Taco Ticker: The South, The Revamped & The Stolen

Another Friday, another Taco Internet roundup of the week’s news. Around these parts, I reviewed the Taco Pronto Cafe, a Tex-Mex diner in the Medical District, and El Pueblo Restaurant along East Jefferson Boulevard. The former trades in top-notch handmade flour tortillas, while the latter serves the best carnitas in Dallas. Alice Laussade, the Dallas Observer’s Cheap Bastard answers taco-related questions of considerable import (to me, anyway) in the latest installment of Lengua Sessions.

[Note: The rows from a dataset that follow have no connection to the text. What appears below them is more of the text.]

(* ===== verification/SubLcdGuard.v ===== *)
(** * Test of the second display: when the registers are touched

    A monitor over the requests of [SubLcd]: every check that has to pass before
    a register is written, and what is given back at the end. *)

From Stdlib Require Import String Ascii.
From S2P Require Import Prelude Text Traced SubLcd.

(** ** The monitor *)

(** [missing]: opening the parameter of the kernel's driver failed; [absent]:
    because there is none.  [quiet]: the console is in graphics mode; [drained]:
    since then the frame buffer was drained; [failed]: an attempt to go
    back to text mode has failed since.  [prdr]: the port as it was last read. *)
Record monitor := Monitor {
  root : bool;
  missing : bool;
  absent : bool;
  flushed : bool;
  locked : bool;
  blocked : bool;
  quiet : bool;
  drained : bool;
  failed : bool;
  mapped : list (page * bool);
  prdr : Z;
  clean : bool;
}.

Definition start : monitor := Monitor false false false false false false false false false [] 0 true.

Definition set_checks (r m a f : bool) (g : monitor) : monitor :=
  Monitor r m a f (locked g) (blocked g) (quiet g) (drained g) (failed g) (mapped g) (prdr g) (clean g).
Definition set_held (l b : bool) (ps : list (page * bool)) (g : monitor) : monitor :=
  Monitor (root g) (missing g) (absent g) (flushed g) l b (quiet g) (drained g) (failed g) ps (prdr g)
    (clean g).
Definition set_console (q d f : bool) (g : monitor) : monitor :=
  Monitor (root g) (missing g) (absent g) (flushed g) (locked g) (blocked g) q d f (mapped g) (prdr g)
    (clean g).
Definition set_port (v : Z) (ok : bool) (g : monitor) : monitor :=
  Monitor (root g) (missing g) (absent g) (flushed g) (locked g) (blocked g) (quiet g) (drained g)
    (failed g) (mapped g) v (clean g && ok).

Definition may_write (p : page) (g : monitor) : bool :=
  root g && absent g && flushed g && locked g && blocked g && quiet g && drained g &&
  bool_decide ((p, true) ∈ mapped g).

(** The bits of the port that do not belong to the display. *)
Definition others (v : Z) : Z := Z.land v (Z.lxor SUBLCD_DC 0xff).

She’ll be serving her pizza creations (mutations?) at Cane Rosso, Monday, Oct. 29, as part of the restaurant’s guest chef series. Proceeds will benefit the National MS Society.

Nearby, Teresa Gubbins shares her thoughts about Tacos & Avocados in a Fort Worth Star-Telegram review. She says the tacos at Jason Boso’s upscale taqueria concept are “generous without being unwieldy.” City of Ate, shows us photos of the Taco Cabana re-design. Central Track takes one for the team, spending an entire day at Fuel City and discovers with gas station tacos comes gas station fashion.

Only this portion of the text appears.